* Exercise directions: Go through the records line by line from the top and repeat each one exactly, ending with the line that contains "End registry.".

* Material for the task:
(* ===== verification/SandboxClient.v ===== *)
(** [SandboxClient] of [sandbox_client.py]: the registry of handles, creation
    with rollback, attachment, and the cleanup that spares caller-owned claims. *)

From Stdlib Require Import Ascii String ZArith QArith Lia.
From stdpp Require Import base option list strings gmap pretty sets.
From S2P Require Import Prelude Json IpAddress PyText Models Validation Utils World K8sHelper Http.
From S2P Require Import Tunnel Connector Sandbox.

#[local] Open Scope Z_scope.

(** ** A Python dict with tuple keys, in insertion order *)

Section registry.
Context {K V : Type} `{EqDecision K}.

Fixpoint rget (k : K) (d : list (K * V)) : option V :=
  match d with
  | [] => None
  | (k', v) :: d' => if decide (k = k') then Some v else rget k d'
  end.

(** [d[k] = v]: an existing key keeps its place. *)
Fixpoint rset (k : K) (v : V) (d : list (K * V)) : list (K * V) :=
  match d with
  | [] => [(k, v)]
  | (k', v') :: d' => if decide (k = k') then (k', v) :: d' else (k', v') :: rset k v d'
  end.

(** [d.pop(k, None)] *)
Definition rdel (k : K) (d : list (K * V)) : list (K * V) := filter (λ p, p.1 ≠ k) d.
End registry.

(** [(namespace, claim_name)] *)
Abbreviation claim_key := (string * string)%type.

(** The client. Handles live in a heap, since the registry, the caller and the
    termination hook share them; a reference is an index. *)
Record client := Client {
  cl_registry : list (claim_key * nat);
  cl_explicit : gset claim_key;
  cl_heap : list handle;
}.

Definition client_new : client := Client [] ∅ [].

Definition with_registry (r : list (claim_key * nat)) (c : client) : client :=
  Client r (cl_explicit c) (cl_heap c).
Definition with_explicit (e : gset claim_key) (c : client) : client :=
  Client (cl_registry c) e (cl_heap c).
Definition with_heap (h : list handle) (c : client) : client :=
  Client (cl_registry c) (cl_explicit c) h.

(** [uuid.uuid4().hex] *)
Class Uuid (W : Type) := uuid4_hex : M W string.

(** The arguments of [create_sandbox]. *)
Record create_args := CreateArgs {
  ca_warmpool : string;
  ca_namespace : string;
  ca_ready_timeout : Z;
  ca_labels : option (list (string * string));
  ca_claim_name : option string;
  ca_adopt_existing : bool;
  ca_shutdown_after : option json;
  ca_volume_claim_templates : option (list json);
  ca_pod_labels : option (list (string * string));
  ca_pod_annotations : option (list (string * string));
  ca_env : option (list (string * string));
}.

(** The local variables of [create_sandbox] that its [except] clause reads. *)
Record create_locals := CreateLocals {
  cleanup_generated : bool;
  claim_uid : option string;
}.

(** [status.sandbox.name] is a string in the resource's schema. *)
Definition sandbox_name (v : json) : outcome string :=
  match v with JStr s => Ret s | _ => Raise TypeError end.

Section client.
Context {W : Type} `{Clock W} `{K8sApi W} `{Host W} `{Net W} `{Uuid W}.
Variable connection : SandboxConnectionConfig.
Variable api_client : option ApiClient.
(** [tracing_manager.get_trace_context_json()], if tracing is on *)
Variable trace_context : option string.
Variable fuel : nat.

Abbreviation KM := (M (client * W)).

(** ** Handles *)

Definition deref (r : nat) : KM handle := λ s,
  match cl_heap s.1 !! r with Some h => (Ret h, s) | None => (Raise AttributeError, s) end.

(** Run a method of the handle [r]. *)
Definition on_handle {A} (r : nat) (m : M (handle * W) A) : KM A := λ s,
  match cl_heap s.1 !! r with
  | Some h =>
      match m (h, s.2) with
      | (res, (h', w)) => (res, (with_heap (<[r := h']> (cl_heap s.1)) s.1, w))
      end
  | None => (Raise AttributeError, s)
  end.

Definition lookup_key (key : claim_key) : KM (option nat) :=
  gets (λ s : client * W, rget key (cl_registry s.1)).

Definition pop_key (key : claim_key) : KM () :=
  set_self (λ c, with_registry (rdel key (cl_registry c)) c).

(** [_untrack]: remove the entry only if it is this very handle. *)
Definition untrack (r : nat) : KM () :=
  h ← deref r;
  match h_claim_name h with
  | None => mret ()
  | Some claim_name =>
      let key := (h_namespace h, claim_name) in
      cur ← lookup_key key;
      if bool_decide (cur = Some r) then pop_key key else mret ()
  end.

Definition terminate (r : nat) : KM () :=
  _ ← on_handle r close_connection;
  h ← deref r;
  match str_or (h_claim_name h) None with
  | None => mret ()
  | Some claim_name =>
      _ ← world (delete_sandbox_claim claim_name (h_namespace h) None);
      _ ← (if h_hook h
           then _ ← untrack r; on_handle r (set_self (with_hook false))
           else mret ());
      on_handle r (set_self clear_claim)
  end.

(** A new handle in the registry, with the hook set. *)
Definition register (key : claim_key) (sandbox_id : string) : KM nat := λ s,
  let h := with_hook true (handle_new key.2 sandbox_id key.1 connection api_client) in
  (Ret (length (cl_heap s.1)),
   (Client (rset key (length (cl_heap s.1)) (cl_registry s.1)) (cl_explicit s.1)
      (cl_heap s.1 ++ [h]), s.2)).

(** ** create_sandbox *)

(** [_create_claim] *)
Definition create_claim (a : create_args) (claim_name : string)
    (lifecycle : option (list (string * string))) (pod_metadata : option AdditionalPodMetadata)
    : M W json :=
  let annotations := match str_or trace_context None with
                     | Some t => [("opentelemetry.io/trace-context", t)]
                     | None => []
                     end in
  create_sandbox_claim claim_name (ca_warmpool a) (ca_namespace a) (Some annotations) (ca_labels a)
    lifecycle (ca_volume_claim_templates a) pod_metadata (ca_env a).

(** The local variables, then the client and the world. *)
Abbreviation LM := (M (create_locals * (client * W))).

(** The claim: created, or the existing one when the name is taken and may be
    adopted. *)
Definition create_or_adopt (a : create_args) (claim_name : string)
    (lifecycle : option (list (string * string))) (pod_metadata : option AdditionalPodMetadata)
    : LM json :=
  except (λ e, match e with
               | ApiException s =>
                   if s =? 409 then
                     Some (_ ← set_self (λ l, CreateLocals false (claim_uid l));
                           if ca_adopt_existing a then
                             o ← world (world (get_sandbox_claim claim_name (ca_namespace a)));
                             mret (default JNull o)
                           else raise e)
                   else None
               | _ => None
               end)
    (world (world (create_claim a claim_name lifecycle pod_metadata))).

(** The [resourceVersion] of the claim; its [uid] goes to the local variable. *)
Definition read_identity (created : json) : LM (option string) :=
  match created with
  | JObj _ =>
      m ← lift (py_get created "metadata");
      let metadata := py_or m (JObj []) in
      rv ← lift (py_get metadata "resourceVersion");
      uid ← lift (py_get metadata "uid");
      _ ← set_self (λ l, CreateLocals (cleanup_generated l) (as_str uid));
      mret (as_str rv)
  | _ => mret None
  end.

(** From the claim to the name of its sandbox, once it is ready. *)
Definition await_claim (a : create_args) (generated : bool) (claim_name : string) (created : json)
    : LM string :=
  _ ← (if generated then mret ()
       else lift (validate_claim_for_adoption created claim_name (ca_warmpool a)));
  rv ← read_identity created;
  l ← self;
  id ← world (world (wait_for_claim_ready fuel claim_name (ca_namespace a) (ca_ready_timeout a) rv
         (if generated then None else claim_uid l)
         (if generated then None else match created with JNull => None | _ => Some created end)
         false));
  lift (sandbox_name id).

(** The body of the outer [try] up to the sandbox's name. *)
Definition create_body (a : create_args) (generated : bool) (claim_name : string)
    (lifecycle : option (list (string * string))) (pod_metadata : option AdditionalPodMetadata)
    : LM string :=
  created ← create_or_adopt a claim_name lifecycle pod_metadata;
  await_claim a generated claim_name created.

(** A tracked handle that can be returned instead of a new one. *)
Definition reusable (key : claim_key) (sandbox_id : string) : KM (option nat) :=
  existing ← lookup_key key;
  match existing with
  | None => mret None
  | Some r =>
      h ← deref r;
      mret (if is_active h && (h_sandbox_id h =? sandbox_id)%string then Some r else None)
  end.

(** The rollback of the [except] clause; its own failure is only logged. *)
Definition roll_back (claim_name namespace : string) (l : create_locals) : KM () :=
  if cleanup_generated l
  then except (λ _, Some (mret ()))
         (world (delete_sandbox_claim claim_name namespace (str_or (claim_uid l) None)))
  else mret ().

(** The handle of a ready sandbox: the tracked one if it is still good, else a new
    one that replaces it. *)
Definition attach (key : claim_key) (sandbox_id : string) : KM nat :=
  existing ← reusable key sandbox_id;
  match existing with
  | Some r => mret r
  | None =>
      previous ← lookup_key key;
      r ← register key sandbox_id;
      _ ← match previous with
          | Some p => on_handle p close_connection
          | None => mret ()
          end;
      mret r
  end.

(** From the claim's name to the handle. *)
Definition provision (a : create_args) (generated : bool) (claim_name : string)
    (lifecycle : option (list (string * string))) (pod_metadata : option AdditionalPodMetadata)
    : KM nat := λ s,
  match create_body a generated claim_name lifecycle pod_metadata (CreateLocals generated None, s) with
  | (Ret sandbox_id, (_, s1)) => attach (ca_namespace a, claim_name) sandbox_id s1
  | (Raise e, (l, s1)) => (_ ← roll_back claim_name (ca_namespace a) l; raise e) s1
  | (NoFuel, (_, s1)) => (NoFuel, s1)
  end.

Definition read_utcnow : M W Z := λ w, match utcnow_us w with (t, w') => (Ret t, w') end.

Definition create_sandbox (a : create_args) : KM nat :=
  if (ca_warmpool a =? EmptyString)%string then raise ValueError
  else
    _ ← match non_empty (ca_labels a) with
        | Some l => lift (validate_labels l)
        | None => mret ()
        end;
    pod_metadata ← lift (build_pod_metadata (ca_pod_labels a) (ca_pod_annotations a));
    lifecycle ← match ca_shutdown_after a with
                | Some n =>
                    now ← world read_utcnow;
                    l ← lift (construct_sandbox_claim_lifecycle_spec now n);
                    mret (Some l)
                | None => mret None
                end;
    match ca_claim_name a with
    | None =>
        if ca_adopt_existing a then raise ValueError
        else
          hex ← world uuid4_hex;
          provision a true ("sandbox-claim-" +:+ String.substring 0 8 hex) lifecycle pod_metadata
    | Some claim_name =>
        _ ← lift (validate_claim_name (JStr claim_name));
        _ ← set_self (λ c, with_explicit ({[(ca_namespace a, claim_name)]} ∪ cl_explicit c) c);
        provision a false claim_name lifecycle pod_metadata
    end.

(** ** Attaching, listing, deleting *)

Definition client_get_sandbox (claim_name namespace : string) (resolve_timeout : Z) : KM nat :=
  let key := (namespace, claim_name) in
  existing ← lookup_key key;
  sandbox_id ← except (λ e, Some (
      _ ← match existing with Some r => on_handle r close_connection | None => mret () end;
      raise SandboxNotFoundError))
    (id ← world (resolve_sandbox_name fuel claim_name namespace resolve_timeout None);
     sandbox_id ← lift (sandbox_name id);
     o ← world (get_sandbox sandbox_id namespace);
     if truthy (default JNull o) then mret sandbox_id else raise SandboxNotFoundError);
  match existing with
  | Some r =>
      h ← deref r;
      if is_active h then mret r
      else _ ← pop_key key; register key sandbox_id
  | None => register key sandbox_id
  end.

Definition list_active_sandboxes : KM (list claim_key) :=
  c ← self;
  _ ← for_each (cl_registry c) (λ p,
        h ← deref p.2; if is_active h then mret () else pop_key p.1);
  c ← self;
  mret (cl_registry c).*1.

Definition list_all_sandboxes (namespace : string) (label_selector : option string)
    : KM (list json) :=
  world (list_sandbox_claims namespace label_selector).

Definition delete_sandbox (claim_name namespace : string) : KM () :=
  let key := (namespace, claim_name) in
  sandbox ← lookup_key key;
  except (λ _, Some (mret ()))
    (match sandbox with
     | Some r => _ ← terminate r; pop_key key
     | None => world (delete_sandbox_claim claim_name namespace None)
     end).

Definition delete_all : KM () :=
  c ← self;
  for_each (cl_registry c) (λ p,
    except (λ _, Some (mret ())) (delete_sandbox p.1.2 p.1.1)).

Definition delete_automatic_sandboxes : KM () :=
  c ← self;
  for_each (cl_registry c) (λ p,
    except (λ _, Some (mret ()))
      (e ← gets (λ s : client * W, cl_explicit s.1);
       if bool_decide (p.1 ∈ e) then on_handle p.2 close_connection
       else delete_sandbox p.1.2 p.1.1)).

Definition get_sandbox_claim_warmpool_name (claim_name namespace : string) : KM string :=
  o ← world (get_sandbox_claim claim_name namespace);
  if negb (truthy (default JNull o)) then raise SandboxNotFoundError
  else
    spec ← lift (py_get_def (default JNull o) "spec" (JObj []));
    ref ← lift (py_get_def spec "warmPoolRef" (JObj []));
    name ← lift (py_get ref "name");
    match name with
    | JStr s => if (s =? EmptyString)%string then raise SandboxMetadataError else mret s
    | _ => raise SandboxMetadataError
    end.
End client.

* Solution to this task:
(* ===== verification/SandboxClient.v ===== *)
(** [SandboxClient] of [sandbox_client.py]: the registry of handles, creation
    with rollback, attachment, and the cleanup that spares caller-owned claims. *)

From Stdlib Require Import Ascii String ZArith QArith Lia.
From stdpp Require Import base option list strings gmap pretty sets.
From S2P Require Import Prelude Json IpAddress PyText Models Validation Utils World K8sHelper Http.
From S2P Require Import Tunnel Connector Sandbox.

#[local] Open Scope Z_scope.

(** ** A Python dict with tuple keys, in insertion order *)

Section registry.
Context {K V : Type} `{EqDecision K}.

Fixpoint rget (k : K) (d : list (K * V)) : option V :=
  match d with
  | [] => None
  | (k', v) :: d' => if decide (k = k') then Some v else rget k d'
  end.

(** [d[k] = v]: an existing key keeps its place. *)
Fixpoint rset (k : K) (v : V) (d : list (K * V)) : list (K * V) :=
  match d with
  | [] => [(k, v)]
  | (k', v') :: d' => if decide (k = k') then (k', v) :: d' else (k', v') :: rset k v d'
  end.

(** [d.pop(k, None)] *)
Definition rdel (k : K) (d : list (K * V)) : list (K * V) := filter (λ p, p.1 ≠ k) d.
End registry.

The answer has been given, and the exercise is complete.